An approach where the "in_tracer" flag is tested and set by the instrumentation
(function tracer, kprobes, tracepoints) would work here. Let's say the beginning
of the int3 ISR is part of the code which is invisible to instrumentation, and
before we issue rcu_nmi_enter(), we handle the in_tracer flag:

rcu_nmi_enter();
 <int3>
    (recursion_ctx->in_tracer == false)
    set recursion_ctx->in_tracer = true
    do_int3() {
       rcu_nmi_enter();
         <int3>
            if (recursion_ctx->in_tracer == true)
                iret

We can change "in_tracer" for "in_breakpoint", "in_tracepoint" and
"in_function_trace" if we ever want to allow different types of instrumentation
to nest. I'm not sure whether this is useful or not through.

Thanks,

Mathieu

-- 
Mathieu Desnoyers
EfficiOS Inc.
http://www.efficios.com

^ permalink raw reply	[flat|nested] 44+ messages in thread

* Re: Instrumentation and RCU
  2020-03-10 15:03     ` Mathieu Desnoyers
@ 2020-03-10 16:48       ` Thomas Gleixner
  2020-03-10 17:40         ` Mathieu Desnoyers
  0 siblings, 1 reply; 44+ messages in thread
From: Thomas Gleixner @ 2020-03-10 16:48 UTC (permalink / raw)
  To: Mathieu Desnoyers
  Cc: linux-kernel, Peter Zijlstra, rostedt, Masami Hiramatsu,
	Alexei Starovoitov, paulmck, Joel Fernandes, Google,
	Frederic Weisbecker

Mathieu Desnoyers <mathieu.desnoyers@efficios.com> writes:
> ----- On Mar 9, 2020, at 3:52 PM, Thomas Gleixner tglx@linutronix.de wrote:
>> In a quick test I did with a invalid syscall number with profiling the
>> trace_hardirqs_off() is pretty prominent and goes down by roughly a
>> factor of 2 when I move it past enter_from_user_mode() and use just the
>> non RCU idle variant.
>
> I think one issue here is that trace_hardirqs_off() is now shared between
> lockdep and tracing. For lockdep, we have the following comment:
>
>         /*
>          * IRQ from user mode.
>          *
>          * We need to tell lockdep that IRQs are off.  We can't do this until
>          * we fix gsbase, and we should do it before enter_from_user_mode
>          * (which can take locks).  Since TRACE_IRQS_OFF is idempotent,
>          * the simplest way to handle it is to just call it twice if
>          * we enter from user mode.  There's no reason to optimize this since
>          * TRACE_IRQS_OFF is a no-op if lockdep is off.
>          */
>         TRACE_IRQS_OFF
>
>         CALL_enter_from_user_mode
>
> 1:
>         ENTER_IRQ_STACK old_rsp=%rdi save_ret=1
>         /* We entered an interrupt context - irqs are off: */
>         TRACE_IRQS_OFF
>
> which seems to imply that lockdep requires TRACE_IRQS_OFF to be performed
> _before_ entering from usermode. I don't expect this to be useful at all for
> other tracers though. I think this should be replaced by a new e.g.
> LOCKDEP_ENTER_FROM_USER_MODE or such which would call into lockdep without
> calling other tracers.

See the entry series I'm working on. Aside of moving all this nonsense
into C-code it splits lockdep and tracing so it looks like this:

            lockdep_hardirqs_off();
            user_exit_irqsoff();
            __trace_hardirqs_off();

The latter uses regular RCU and not the scru/rcu_irq dance.

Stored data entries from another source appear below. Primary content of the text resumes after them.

(** * gjs: the error bridge of [gjs/jsapi-util-error.cpp]

    A shallow embedding of the exception-throwing helpers, the GError
    converter, the stack-trace formatter and the warning reporter, with
    the scripting runtime kept behind an interface of fallible calls. *)

From Stdlib Require Import String Ascii List ZArith Bool Lia.
From Stdlib Require Import DecimalString.
Import ListNotations.

Local Open Scope string_scope.
Local Open Scope Z_scope.

(** ** printf-style formatting

    [g_strdup_vprintf] for the conversions this file and its callers use:
    [%s], [%d], [%i] and [%%].  A [const char *] is a [string]; a pointer
    is an [option] only where the source tests it against NULL. *)

Inductive printf_arg : Type :=
| ArgString (s : string)
| ArgInt (i : Z).

(** An [unsigned] passed for [%d]/[%i] is read back as a 32-bit [int]. *)
Definition as_int (z : Z) : Z := (z + 2 ^ 31) mod 2 ^ 32 - 2 ^ 31.

Definition decimal (z : Z) : string := NilZero.string_of_int (Z.to_int z).

Fixpoint g_strdup_vprintf (format : string) (args : list printf_arg) : string :=
  match format with
  | EmptyString => EmptyString
  | String a tail =>
      if Ascii.eqb a "%" then
        match tail with
        | EmptyString => String a EmptyString
        | String c rest =>
            if Ascii.eqb c "%" then String "%" (g_strdup_vprintf rest args)
            else if Ascii.eqb c "s" then
              match args with
              | ArgString s :: args' => s ++ g_strdup_vprintf rest args'
              | _ => g_strdup_vprintf rest (tl args)
              end
            else if Ascii.eqb c "d" || Ascii.eqb c "i" then
              match args with
              | ArgInt i :: args' =>
                  decimal (as_int i) ++ g_strdup_vprintf rest args'
              | _ => g_strdup_vprintf rest (tl args)
              end
            else String a (String c (g_strdup_vprintf rest args))
        end
      else String a (g_strdup_vprintf tail args)
  end.
(** A request that passes every check: the mark is placed, the move is
    logged, the winner is recorded, and all of it is committed at once;
    what may still go wrong is a stored board of fewer than nine cells. *)
Lemma make_move_accepted (s : Session) (game_id : Z)
    (request : MoveRequest.t) (game : Game.t) :
  games (pending s) !! game_id = Some game ->
  Spec.validate Spec.code_order game request = None ->
  let position := MoveRequest.move_index request in
  let mark :=
    if MoveRequest.player_id request =? Game.player_x_id game
    then "X" else "O" in
  let new_state :=
    Py.slice_to (Game.state game) position +:+ mark
    +:+ Py.slice_from (Game.state game) (position + 1) in
  let log :=
    (moves (pending s)
     ++ [Move.Build game_id (MoveRequest.player_id request) position])%list
  in
  let placed w :=
    Game.Build (Game.player_x_id game) (Game.player_o_id game) new_state w in
  make_move game_id request s =
  match Py.getitem (Game.state game) position with
  | Raise e => (s, Raise e)
  | Ok _ =>
      match check_winner new_state with
      | Raise e =>
          (mkSession (durable s)
             (mkDb (<[game_id := placed (Game.winner game)]>
                      (games (pending s))) log),
           Raise e)
      | Ok w =>
          let game' :=
            placed (if Py.truthy w then w else Game.winner game) in
          let db' :=
            mkDb (<[game_id := game']> (games (pending s))) log in
          (mkSession db' db', _to_gamestate db' game_id game')
      end
  end.
Proof.
  intros Hg (Hw & Hp & Ht & [Hlo Hhi] & Hc)%validate_passes.
  intros position mark new_state log placed.
  run_handler. rewrite Hg, Hw.
  assert (Hpt :
    default ""
      (if MoveRequest.player_id request =? Game.player_x_id game
       then Some "X"
       else if MoveRequest.player_id request =? Game.player_o_id game
            then Some "O" else None) = mark
    /\ Py.truthy
         (if MoveRequest.player_id request =? Game.player_x_id game
          then Some "X"
          else if MoveRequest.player_id request =? Game.player_o_id game
               then Some "O" else None) = true).
  { subst mark.
    destruct (Z.eqb_spec (MoveRequest.player_id request)
                (Game.player_x_id game)); [ done |].
    destruct (Z.eqb_spec (MoveRequest.player_id request)
                (Game.player_o_id game)); [ done |].
    by destruct Hp. }
  destruct Hpt as [-> ->]. cbn [negb].
  rewrite Ht. fold mark. rewrite String.eqb_refl. cbn [negb].
  fold position.
  replace ((0 <=? position) && (position <=? 8)) with true
    by (symmetry; apply andb_true_iff; split; lia).
  cbn [negb].
  destruct (Py.getitem (Game.state game) position) as [c |] eqn:Hget;
    [| done ].
  rewrite (Hc c Hget). cbn [String.eqb Ascii.eqb Bool.eqb negb].
  fold new_state.
  rewrite !(alter_lookup_insert _ _ _ _ Hg). cbn [Game.player_x_id
    Game.player_o_id Game.state Game.winner].
  fold (placed (Game.winner game)). fold log.
  destruct (check_winner new_state) as [w |]; [| done ].
  destruct (Py.truthy w) eqn:Htw; cbn [pending durable games moves].
  - by rewrite alter_insert_eq, lookup_insert_eq.
  - by rewrite lookup_insert_eq.
Qed.
(** [check_withdraw_request(p_account_id, p_requested_amount)], run at
    database time [now]: the function reads the balance under a row
    lock, creates the account with balance 0 when the row is absent,
    and compares the available balance with the requested amount. *)
Definition check_withdraw_request
    (now : Z) (s : Store) (p_account_id : string) (p_requested_amount : Z)
    : Store * bool :=
  let v_current_balance := Account.balance <$> (accounts s !! p_account_id) in
  let '(s, v_current_balance) :=
    match v_current_balance with
    | None =>
        (mkStore (transactions s)
           (<[p_account_id := Account.mk 0 (Some now)]> (accounts s)), 0)
    | Some b => (s, b)
    end in
  let v_pending_amount := pending_amount (transactions s) p_account_id in
  let v_available_balance := v_current_balance - coalesce (Some v_pending_amount) 0 in
  if v_available_balance >=? p_requested_amount then (s, true) else (s, false).

End Sql.

(** ** The world a request runs in *)

(** The error object a supabase-js call hands back in [{ data, error }]. *)
Module PostgrestError.
Record t := mk {
  code : string;
  message : string;
}.
End PostgrestError.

>> Right, but that still does the whole rcu_irq dance especially in the
>> entry code just to trace 50 or 100 instructions which are turning on RCU
>> anyway.
>
> Agreed. Would changing this to a lockdep-specific call as I suggest above
> solve this ?

That split exist for a few weeks now at least in my patches :)

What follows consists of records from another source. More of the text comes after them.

Definition debug_log (e : event) : Prop := exists m, e = EvLog AppLogger DEBUG m.

(** Every tool the script starts exits with 0 and every removal works. *)
Definition tools_succeed (env : Env) : Prop :=
  (forall h argv, exists out err, run_process env h argv = Exited 0 out err) /\
  (forall h s, rmtree_ok env h s = true).

(** The event [e] is no deletion of a snapshot numbered [n]: it does not
    report [n] as deleted, and where it starts the volume removal or
    [rmtree], it does so on the path of a snapshot numbered otherwise. *)
Definition spares (n : Z) (snapshots : list snapshot) (e : event) : Prop :=
  deleted_num e <> Some n /\
  (forall q, btrfs_target e = Some q ->
             exists m p, In (m, p) snapshots /\ m <> n /\ q = child p "subvolume") /\
  (forall s, e = EvRmtree s ->
             exists m p, In (m, p) snapshots /\ m <> n /\ s = to_str p).

(** Ending in an [AssertionError]. *)
Definition is_assertion (a : abnormal) : Prop := ARaise AssertionError = a.

(** ** The logging set-up (lines 15-58 and 200-207) *)

Inductive stream : Type := Stdout | Stderr.

(** The numbers of [logging.DEBUG] .. [logging.ERROR]. *)
Definition levelno (l : level) : Z :=
  match l with
  | DEBUG => 10
  | INFO => 20
  | WARNING => 30
  | ERROR => 40
  end.

Inductive handler_module : Type := ColorlogModule | LoggingModule.

Inductive formatter : Type := ColoredFormatter | PlainFormatter.

(** A [StreamHandler]: where it writes, its threshold, its filters (each
    one a test on the level of the record) and its formatter. *)
Record Handler : Type := mkHandler {
  h_module : handler_module;
  h_stream : stream;
  h_level : level;
  h_filters : list (level -> bool);
  h_formatter : formatter
}.

(** What [set_up_logging] leaves on [logger]: its level and its handlers,
    in the order they were added. *)
Record LoggerState : Type := mkLogger {
  lg_level : level;
  lg_handlers : list Handler
}.

(** [set_up_logging(log_level, use_color)], with [colorlog_importable]
    telling whether [import colorlog] succeeds. The result is the state
    of [logger] and the records the function itself logs. *)
Definition set_up_logging (colorlog_importable : bool) (log_level : level)
           (use_color : bool) : LoggerState * list (level * string) :=
  let use_colorlog := if use_color then colorlog_importable else false in
  let module := if use_colorlog then ColorlogModule else LoggingModule in
  let fmt := if use_colorlog then ColoredFormatter else PlainFormatter in
  let stdout_handler :=
    mkHandler module Stdout DEBUG [fun lvl => levelno lvl <=? levelno INFO] fmt in
  let stderr_handler := mkHandler module Stderr WARNING [] fmt in
  (mkLogger log_level [stdout_handler; stderr_handler],
   if (negb use_colorlog && use_color)%bool
   then [(WARNING, "Unable to import colorlog dependency for colored logging.")]
   else []).

(** Lines 200-205: the level chosen from the count of [-v]. *)
Definition log_level_of_verbose (verbose : Z) : level :=
  if verbose >=? 2 then DEBUG
  else if verbose =? 1 then INFO
  else WARNING.

(** [Handler.handle]: the record passes the handler's threshold and all
    its filters. *)
Definition handler_takes (h : Handler) (lvl : level) : bool :=
  (levelno (h_level h) <=? levelno lvl)
  && forallb (fun f : level -> bool => f lvl) (h_filters h).

(** The streams a record of level [lvl] logged on [logger] is written to
    by the handlers of [logger]: none when the logger's level disables the
    record, else the stream of every handler that takes it. *)
Definition delivered (st : LoggerState) (lvl : level) : list stream :=
  if levelno (lg_level st) <=? levelno lvl
  then map h_stream (filter (fun h => handler_takes h lvl) (lg_handlers st))
  else [].

(** ** Further notions used in the statements *)

(** No blank at either end. *)
Definition trimmed (s : string) : Prop :=
  (forall c r, s = String c r -> isspace c = false) /\
  (forall p c, s = (p ++ String c EmptyString)%string -> isspace c = false).

(** What [log_external_output] adds to the trace for two texts. *)
Definition external_records (out err : string) (lvl : level) : list event :=
  (if String.eqb (strip out) "" then []
   else [EvLog AppLogger lvl (MsgExternal (strip out))])
  ++ (if String.eqb (strip err) "" then []
      else [EvLog AppLogger lvl (MsgExternal (strip err))]).

(** Runs that end early. *)
Module Failing.

(** The listing tool exits with status 1 and complains about
    permissions. *)
Definition snapper_denied : Env :=
  mkEnv "/home/user" Sample.is_dir_here Sample.is_dir_here
        (fun p => if path_eqb p Sample.base then Some Sample.dir_names else None)
        (fun _ argv => if Sample.is_snapper argv
                       then Exited 1 "" "No permissions."
                       else Exited 0 "" "")
        (fun _ _ => true).

(** The listing tool cannot be started. *)
Definition snapper_missing : Env :=
  mkEnv "/home/user" Sample.is_dir_here Sample.is_dir_here
        (fun p => if path_eqb p Sample.base then Some Sample.dir_names else None)
        (fun _ argv => if Sample.is_snapper argv then SpawnError else Exited 0 "" "")
        (fun _ _ => true).

(** Nothing exists on the file system. *)
Definition nothing_mounted : Env :=
  mkEnv "/home/user" (fun _ => false) (fun _ => false) (fun _ => None)
        (fun _ argv => if Sample.is_snapper argv
                       then Exited 0 Sample.listing "" else Exited 0 "" "")
        (fun _ _ => true).

End Failing.

(** Any event but the warning of line 242. *)
Definition not_root_warning (e : event) : Prop :=
  forall p, e <> EvLog RootLogger WARNING (MsgSkipRoot p).

(** A line of the listing that can give the latest number: it carries
    the marker and does not begin with a space. *)
Definition candidate_line (line : string) : bool :=
  (contains marker line && negb (startswith " " line))%bool.

(** The path of a call of [shutil.rmtree]. *)
Definition rmtree_target (e : event) : option string :=
  match e with
  | EvRmtree s => Some s
  | _ => None
  end.

(** Events that start no volume removal and no directory removal. *)
Definition deletion_free (new : list event) : Prop :=
  Forall (fun e => btrfs_target e = None /\ forall s, e <> EvRmtree s) new.

(** [l1] is [l2] with some elements left out, the order kept. *)
Inductive subseq {A : Type} : list A -> list A -> Prop :=
| subseq_nil : subseq [] []
| subseq_skip x l1 l2 : subseq l1 l2 -> subseq l1 (x :: l2)
| subseq_keep x l1 l2 : subseq l1 l2 -> subseq (x :: l1) (x :: l2).

(** Ending in [exit(c)] with [c] other than 1. *)
Definition exits_other_than_1 (a : abnormal) : Prop :=
  exists c, a = AExit c /\ c <> 1.

(** ** Lemmas on the Python functions *)

Lemma parts_eqb_eq (a b : list string) : parts_eqb a b = true <-> a = b.
Proof.
  revert b; induction a as [|x a IH]; intros [|y b]; simpl; split;
    try congruence; try reflexivity.
  - intros H. apply andb_true_iff in H as [Hx Hr].
    apply String.eqb_eq in Hx. apply IH in Hr. congruence.
  - intros H. injection H as -> ->. rewrite String.eqb_refl. simpl.
    now apply IH.
Qed.

Lemma path_eqb_eq (p q : PosixPath) : path_eqb p q = true <-> p = q.
Proof.
  destruct p as [rp pp], q as [rq pq]. unfold path_eqb; simpl. split.
  - intros H. apply andb_true_iff in H as [Hr Hp].
    apply parts_eqb_eq in Hp. subst.
    destruct rp, rq; simpl in Hr; congruence.
  - intros H. injection H as -> ->. apply andb_true_iff. split.
    + now destruct rq.
    + now apply parts_eqb_eq.
Qed.

Lemma child_is_absolute (p : PosixPath) (entry : string) :
  is_absolute (child p entry) = is_absolute p.
Proof. reflexivity. Qed.

Lemma child_name (p : PosixPath) (entry : string) : name (child p entry) = entry.
Proof. unfold name, child; simpl. apply last_last. Qed.

Lemma child_not_root (p : PosixPath) (entry : string) :
  path_eqb (child p entry) root_path = false.
Proof.
  destruct (path_eqb (child p entry) root_path) eqn:E; [|reflexivity].
  apply path_eqb_eq in E. unfold child, root_path in E.
  injection E as _ E. now destruct (parts p).
Qed.

Lemma child_inj (p q : PosixPath) (entry : string) :
  child p entry = child q entry -> p = q.
Proof.
  destruct p as [rp pp], q as [rq pq]. unfold child; simpl.
  intros H. injection H as -> H. apply app_inj_tail in H as [-> _]. reflexivity.
Qed.

Lemma absolute_of_absolute (cwd : string) (p : PosixPath) :
  is_absolute p = true -> absolute cwd p = p.
Proof. unfold absolute. now intros ->. Qed.

Lemma absolute_is_absolute (cwd : string) (p : PosixPath) :
  is_absolute (from_segments [cwd]) = true -> is_absolute (absolute cwd p) = true.
Proof.
  intros Hcwd. unfold absolute. destruct (is_absolute p) eqn:E; [exact E|].
  exact Hcwd.
Qed.

(** ** The sort is a stable rearrangement in ascending order *)

Lemma insert_by_num_perm (x : snapshot) (l : list snapshot) :
  Permutation (insert_by_num x l) (x :: l).
Proof.
  induction l as [|y l IH]; simpl; [reflexivity|].
  destruct (fst x <=? fst y); [reflexivity|].
  rewrite IH. apply perm_swap.
Qed.

Lemma sort_by_num_perm (l : list snapshot) : Permutation (sort_by_num l) l.
Proof.
  induction l as [|x l IH]; simpl; [reflexivity|].
  rewrite insert_by_num_perm. now constructor.
Qed.

Lemma insert_by_num_sorted (x : snapshot) (l : list snapshot) :
  Sorted num_le l -> Sorted num_le (insert_by_num x l).
Proof.
  induction 1 as [|y l Hs IH Hhd]; simpl.
  - repeat constructor.
  - destruct (fst x <=? fst y) eqn:E.
    + apply Z.leb_le in E. repeat constructor; assumption.
    + apply Z.leb_gt in E. constructor; [exact IH|].
      destruct Hhd as [|z l Hyz]; simpl.
      * constructor. unfold num_le. lia.
      * destruct (fst x <=? fst z); constructor; unfold num_le in *; lia.
Qed.

Lemma sort_by_num_sorted (l : list snapshot) : Sorted num_le (sort_by_num l).
Proof.
  induction l as [|x l IH]; simpl; [constructor|].
  now apply insert_by_num_sorted.
Qed.

(** Snapshots with the same number keep the order they had. *)
Lemma insert_by_num_filter (k : Z) (x : snapshot) (l : list snapshot) :
  filter (fun s : snapshot => fst s =? k) (insert_by_num x l)
  = filter (fun s : snapshot => fst s =? k) (x :: l).
Proof.
  induction l as [|y l IH]; [reflexivity|].
  simpl insert_by_num. destruct (fst x <=? fst y) eqn:E; [reflexivity|].
  apply Z.leb_gt in E. simpl in *. rewrite IH.
  destruct (fst x =? k) eqn:Ex, (fst y =? k) eqn:Ey; try reflexivity.
  apply Z.eqb_eq in Ex, Ey. lia.
Qed.

Lemma sort_by_num_stable (k : Z) (l : list snapshot) :
  filter (fun s : snapshot => fst s =? k) (sort_by_num l)
  = filter (fun s : snapshot => fst s =? k) l.
Proof.
  induction l as [|x l IH]; [reflexivity|].
  simpl sort_by_num. rewrite insert_by_num_filter. simpl. now rewrite IH.
Qed.

Lemma sort_by_num_length (l : list snapshot) :
  List.length (sort_by_num l) = List.length l.
Proof. apply Permutation_length, sort_by_num_perm. Qed.

(** ** How computations end *)

Lemma avoids_ret {A} bad (a : A) : avoids bad (ret a).
Proof. intros t x; simpl; discriminate. Qed.

Lemma avoids_emit bad e : avoids bad (emit e).
Proof. intros t x; simpl; discriminate. Qed.

Lemma avoids_raise {A} (bad : abnormal -> Prop) e :
  ~ bad (ARaise e) -> avoids bad (@raise A e).
Proof. intros H t a Ha. simpl in Ha. injection Ha as <-. exact H. Qed.

Lemma avoids_exit {A} (bad : abnormal -> Prop) c :
  ~ bad (AExit c) -> avoids bad (@exit_ A c).
Proof. intros H t a Ha. simpl in Ha. injection Ha as <-. exact H. Qed.

Lemma avoids_bind {A B} bad (m : M A) (f : A -> M B) :
  avoids bad m ->
  (forall a t t', m t = (Ret a, t') -> avoids bad (f a)) ->
  avoids bad (bind m f).
Proof.
  intros Hm Hf t x. unfold bind.
  destruct (m t) as [[a|c|e] t'] eqn:E.
  - apply (Hf a t t' E).
  - specialize (Hm t x). rewrite E in Hm. exact Hm.
  - specialize (Hm t x). rewrite E in Hm. exact Hm.
Qed.

Lemma extends_ret {A} P (a : A) : extends P (ret a).
Proof. intros t. exists []. split; [reflexivity|constructor]. Qed.

Lemma extends_emit (P : event -> Prop) e : P e -> extends P (emit e).
Proof. intros H t. exists [e]. split; [reflexivity|]. now repeat constructor. Qed.

Lemma extends_raise {A} P e : extends P (@raise A e).
Proof. intros t. exists []. split; [reflexivity|constructor]. Qed.

Lemma extends_exit {A} P c : extends P (@exit_ A c).
Proof. intros t. exists []. split; [reflexivity|constructor]. Qed.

>>> If a tracer recurses, or if a tracer attempts to trace another tracer, the
>>> instrumentation would break the recursion chain by preventing instrumentation
>>> from firing. If we end up caring about tracers tracing other tracers, we could
>>> have one distinct flag per tracer and let each tracer break the recursion chain.
>>>
>>> Having this flag per kernel stack rather than per CPU or per thread would
>>> allow tracing of nested interrupt handlers (and NMIs), but would break
>>> call chains both within the same stack or going through a trap. I think
>>> it could be a nice complementary safety net to handle mishaps in a non-fatal
>>> way.
>> 
>> That works as long as none of this uses breakpoint based patching to
>> dynamically disable/enable stuff.
>
> I'm clearly missing something here. I was expecting the "in_tracing" flag trick
> to be able to fix the breakpoint recursion issue. What is the problem I'm missing
> here ?

How do you "fix" that when you can't reach the tracepoint because you
trip over a breakpoint and then while trying to fixup that stuff you hit
another one?

Thanks,

        tglx

^ permalink raw reply	[flat|nested] 44+ messages in thread

* Re: Instrumentation and RCU
  2020-03-10 15:13   ` Mathieu Desnoyers
@ 2020-03-10 16:49     ` Paul E. McKenney
  2020-03-10 17:22       ` Mathieu Desnoyers
  0 siblings, 1 reply; 44+ messages in thread
From: Paul E. McKenney @ 2020-03-10 16:49 UTC (permalink / raw)
  To: Mathieu Desnoyers
  Cc: Thomas Gleixner, linux-kernel, Peter Zijlstra, rostedt,
	Masami Hiramatsu, Alexei Starovoitov, Joel Fernandes, Google,
	Frederic Weisbecker

On Tue, Mar 10, 2020 at 11:13:27AM -0400, Mathieu Desnoyers wrote:
> 
> 
> ----- On Mar 9, 2020, at 4:47 PM, paulmck paulmck@kernel.org wrote:
> [...]
> 
> > 
> > Suppose that we had a variant of RCU that had about the same read-side
> > overhead as Preempt-RCU, but which could be used from idle as well as
> > from CPUs in the process of coming online or going offline?  I have not
> > thought through the irq/NMI/exception entry/exit cases, but I don't see
> > why that would be problem.
> > 
> > This would have explicit critical-section entry/exit code, so it would
> > not be any help for trampolines.
> > 
> > Would such a variant of RCU help?
> > 
> > Yeah, I know.  Just what the kernel doesn't need, yet another variant
> > of RCU...
> 
> Hi Paul,
> 
> I think that before introducing yet another RCU flavor, it's important
> to take a step back and look at the tracer requirements first. If those
> end up being covered by currently available RCU flavors, then why add
> another ?

Well, we have BPF requirements as well.

> I can start with a few use-cases I have in mind. Others should feel free
> to pitch in:
> 
> Tracing callsite context:
> 
> 1) Thread context
> 
>    1.1) Preemption enabled
> 
>    One tracepoint in this category is syscall enter/exit. We should introduce
>    a variant of tracepoints relying on SRCU for this use-case so we can take
>    page faults when fetching userspace data.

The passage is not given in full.